** WHAT YOU NEED TO DO **
Among the entries below, extract exactly the lines that run from the one with "integers, strings, lists" through the one with "(string * json)).", both ends included.

** TASK DATA **
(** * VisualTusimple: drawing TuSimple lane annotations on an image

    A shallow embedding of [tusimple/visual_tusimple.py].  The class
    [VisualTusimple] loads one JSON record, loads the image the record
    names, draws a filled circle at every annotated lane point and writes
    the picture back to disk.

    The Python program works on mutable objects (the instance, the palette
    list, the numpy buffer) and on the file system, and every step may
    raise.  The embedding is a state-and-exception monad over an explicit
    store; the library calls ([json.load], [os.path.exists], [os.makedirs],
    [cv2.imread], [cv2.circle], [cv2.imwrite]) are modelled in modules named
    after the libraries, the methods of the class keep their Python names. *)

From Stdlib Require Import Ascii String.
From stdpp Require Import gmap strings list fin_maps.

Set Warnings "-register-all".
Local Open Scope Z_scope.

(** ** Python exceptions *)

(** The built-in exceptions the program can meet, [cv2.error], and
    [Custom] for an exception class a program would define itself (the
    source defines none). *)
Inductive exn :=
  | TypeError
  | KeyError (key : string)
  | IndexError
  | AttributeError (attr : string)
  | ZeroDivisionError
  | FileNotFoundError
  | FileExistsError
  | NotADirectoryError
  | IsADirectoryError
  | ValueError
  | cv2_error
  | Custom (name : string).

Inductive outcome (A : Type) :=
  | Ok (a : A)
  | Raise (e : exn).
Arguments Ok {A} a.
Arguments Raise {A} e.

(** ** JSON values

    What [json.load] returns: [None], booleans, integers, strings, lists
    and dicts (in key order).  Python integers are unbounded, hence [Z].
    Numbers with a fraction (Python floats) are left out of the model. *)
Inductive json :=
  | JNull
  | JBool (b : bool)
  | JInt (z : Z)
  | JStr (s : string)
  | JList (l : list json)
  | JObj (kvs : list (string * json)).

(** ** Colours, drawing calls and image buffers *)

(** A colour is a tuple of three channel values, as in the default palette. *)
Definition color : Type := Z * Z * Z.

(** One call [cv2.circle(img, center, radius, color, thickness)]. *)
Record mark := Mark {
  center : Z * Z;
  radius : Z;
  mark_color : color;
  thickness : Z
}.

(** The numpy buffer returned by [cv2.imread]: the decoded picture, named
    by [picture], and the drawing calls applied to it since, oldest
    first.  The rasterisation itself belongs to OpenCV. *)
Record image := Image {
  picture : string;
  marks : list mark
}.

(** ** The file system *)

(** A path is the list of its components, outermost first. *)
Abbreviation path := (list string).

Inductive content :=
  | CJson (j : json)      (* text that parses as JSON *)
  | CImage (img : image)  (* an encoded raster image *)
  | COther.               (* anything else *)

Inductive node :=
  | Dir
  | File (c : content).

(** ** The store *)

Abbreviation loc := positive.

** EXERCISE SOLUTION **
    What [json.load] returns: [None], booleans, integers, strings, lists
    and dicts (in key order).  Python integers are unbounded, hence [Z].
    Numbers with a fraction (Python floats) are left out of the model. *)
Inductive json :=
  | JNull
  | JBool (b : bool)
  | JInt (z : Z)
  | JStr (s : string)
  | JList (l : list json)
  | JObj (kvs : list (string * json)).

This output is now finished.